Wallace sued the BBC and its subsidiary BBC Studios Distribution Limited in October 2025 after being sacked from MasterChef. The presenter, 61, had hosted the show for 21 years before being dismissed over historic allegations of misconduct.
A BBC spokesperson told The Independent: “Shortly in advance of a hearing (due 16 February), Mr Wallace discontinued his claim. He is not receiving any payment in costs or damages from either BBC or BBC Studios.”
The Independent has contacted Gregg Wallace’s representative for comment.
In court documents, barrister Lawrence Power said that Wallace had requested “personal data” from the BBC and BBC Studios related to “his work, contractual relations and conduct”.
He claimed that Wallace had made subject access requests (SARs) to the companies on 6 March last year, but was told that parts of his personal data were being withheld due to “freedom of expression”.
Mr Power also alleged that the body had “wrongly redacted” information and “unlawfully failed to supply all of the complainant’s personal data”.

He added: “By reason of the defendants failing to fully comply with the SARs made by the claimant for his own personal data, the defendants acted in breach of their statutory duty and in doing so caused distress and harassment to the claimant.”
The BBC rejected Wallace’s claim at the time, stating that he was not “entitled to any damages”. Filing its defence to the High Court in October, the broadcaster denied that Wallace had “suffered any distress or harassment” as a result of its responses to his requests and claimed that he pursued the lawsuit without giving any prior notice.
In July last year, a report into Wallace’s behaviour on MasterChef upheld 45 out of 83 allegations of misconduct – including one of unwelcome physical contact.
According to the report, which was conducted by production company Banijay with law firm Lewis Silkin, a “smaller number of allegations of other inappropriate language and being in a state of undress” were also upheld.
At the time, the BBC apologised to “everyone who has been impacted by Mr Wallace’s behaviour”, admitting: “We accept more could and should have been done sooner.”

Shortly before the report’s release, Wallace took to Instagram to announce that he had been axed from MasterChef and to “apologise without reservation” for the language he was “primarily guilty of” using. He added: “I recognise that some of my humour and language, at times, was inappropriate.”
However, he claimed that the findings “exonerated [him] of all the serious allegations which made headlines last year”.
Since his exit, Wallace has stepped away from the spotlight and instead focused on making Cameo videos for fans. The host said earlier this month that he was “the most requested” celebrity on the personalised video site for Valentine’s Day.
“Love sending the messages.
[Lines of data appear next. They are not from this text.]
Lemma untargeted_step (w : World) (ev : Event) :
  untargeted w -> untargeted (step w ev).
Proof.
  intros [Htarget Hlog].
  assert (Hsame : forall w',
             selectedTarget (session w') = selectedTarget (session w) ->
             insights (session w') = insights (session w) ->
             report (session w') = report (session w) ->
             (forall c, In (AwaitRefine c) (inflight w') ->
                        In (AwaitRefine c) (inflight w)) ->
             untargeted w').
  { intros w' Ht Hi Hr Hin. unfold untargeted, unread_body.
    rewrite Ht, Hi, Hr. split; [|exact Hlog].
    intros H. destruct (Htarget H) as [Hnil Hno]. split; [exact Hnil|].
    intros c Hc. apply (Hno c). now apply Hin. }
  destruct ev as [f | c | t | n | | i outcome clk].
  - apply Hsame; try (destruct f; reflexivity).
    intros c Hc. destruct f; simpl in Hc; [|exact Hc].
    apply in_app_or in Hc as [Hc | [Hc | []]]; [exact Hc | discriminate].
  - now apply Hsame.
  - unfold untargeted. simpl. split; [discriminate | exact Hlog].
  - now apply Hsame.
  - destruct (refine_rejected (session w)) eqn:Hr.
    + apply Hsame; simpl; rewrite (handleRefine_begin_rejected _ Hr); auto.
    + destruct (handleRefine_begin_posts _ Hr) as [f [Hf Hb]].
      unfold refine_rejected in Hr. rewrite Hf in Hr.
      unfold untargeted. simpl. rewrite Hb. simpl. split; [|exact Hlog].
      intros Hn. rewrite Hn in Hr. discriminate.
  - simpl. destruct (nth_error (inflight w) i) as [[|closure]|] eqn:Hn;
      [| |now apply Hsame].
    + destruct outcome as [[data|a|]|].
      * unfold untargeted. simpl. split; discriminate.
      * unfold untargeted, unread_body. simpl.
        destruct (column_diagnostics a); simpl.
        -- split; [|intros _; right; now exists a].
           intros H. destruct (Htarget H) as [Hnil Hno]. split; [exact Hnil|].
           intros c0 Hc. apply (Hno c0). now apply In_remove_nth in Hc.
        -- split; [|intros _; right; now exists a].
           intros H. destruct (Htarget H) as [Hnil Hno]. split; [exact Hnil|].
           intros c0 Hc. apply (Hno c0). now apply In_remove_nth in Hc.
      * unfold untargeted. simpl. split; [|intros _; now left].
        intros H. destruct (Htarget H) as [Hnil Hno]. split; [exact Hnil|].
        intros c0 Hc. apply (Hno c0). now apply In_remove_nth in Hc.
      * apply Hsame; try reflexivity.
        intros c0 Hc. now apply In_remove_nth in Hc.
    + assert (Ht : selectedTarget (session w) <> None).
      { intros H. destruct (Htarget H) as [_ Hno].
        apply (Hno closure). eapply nth_error_In. exact Hn. }
      unfold handleRefine_settle.
      destruct outcome as [[data|a|]|];
        [destruct (report closure) as [r|]| | |].
      * unfold untargeted.
        cbn [land session fst insights selectedTarget setLoading setReport
             setInsights].
        split; [intros H; now contradiction Ht|].
        rewrite firstn_cons. discriminate.
      * apply Hsame; try reflexivity.
        intros c0 Hc. now apply In_remove_nth in Hc.
      * apply Hsame; try reflexivity.
        intros c0 Hc. now apply In_remove_nth in Hc.
      * apply Hsame; try reflexivity.
        intros c0 Hc. now apply In_remove_nth in Hc.
      * apply Hsame; try reflexivity.
        intros c0 Hc. now apply In_remove_nth in Hc.
Qed.



(** ** Through the page *)

Lemma report_kept_on_page (w : World) (ev : Event) :
  on_page w -> rendered (session w) ev = true ->
  report (session w) <> None -> report (session (step w ev)) <> None.
Proof.
  intros [_ Hw] Hr Hsome. specialize (Hw Hsome).
  destruct (report (session w)) as [r|] eqn:Hrep; [|congruence].
  destruct ev as [f | c | t | n | | i outcome clk]; simpl in Hr;
    rewrite ?Hrep in Hr; simpl; rewrite ?Hrep; try discriminate.
  - rewrite Bool.andb_false_r in Hr. discriminate.
  - unfold handleRefine_begin.
    destruct (file (session w)); [|simpl; congruence].
    destruct (no_target (selectedTarget (session w))); simpl; congruence.
  - destruct (nth_error (inflight w) i) as [p|] eqn:Hn; [|congruence].
    destruct (Hw p (nth_error_In _ _ Hn)) as [closure ->].
    unfold handleRefine_settle.
    destruct outcome as [[data|a|]|]; simpl; try congruence.
    destruct (report closure); simpl; congruence.
Qed.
Some very romantic, some very funny,” he wrote on Tuesday (17 February).
Wallace wasn’t the only long-standing MasterChef host to leave in disgrace – John Torode was dropped from the show after the investigation into Wallace found his co-host had used an “extremely offensive racist term”.

Torode, who began hosting MasterChef in 2005, said that he had “no recollection of the incident” and was “shocked and saddened” by the allegation in an Instagram post last July.
He denied the allegation of using the racist term, which was investigated and substantiated by Lewis Silkin in their report, and said that he knows any racial language “is wholly unacceptable in any environment”.
Torode continues to appear on This Morning during the cooking segments and still hosts John and Lisa’s Weekend Kitchen on ITV with his wife, Lisa Faulkner.
MasterChef is now hosted by food critic Grace Dent and chef Anna Haugh, while Saturday Kitchen’s Matt Tebbutt took over Wallace’s presenting duties on MasterChef: The Professionals.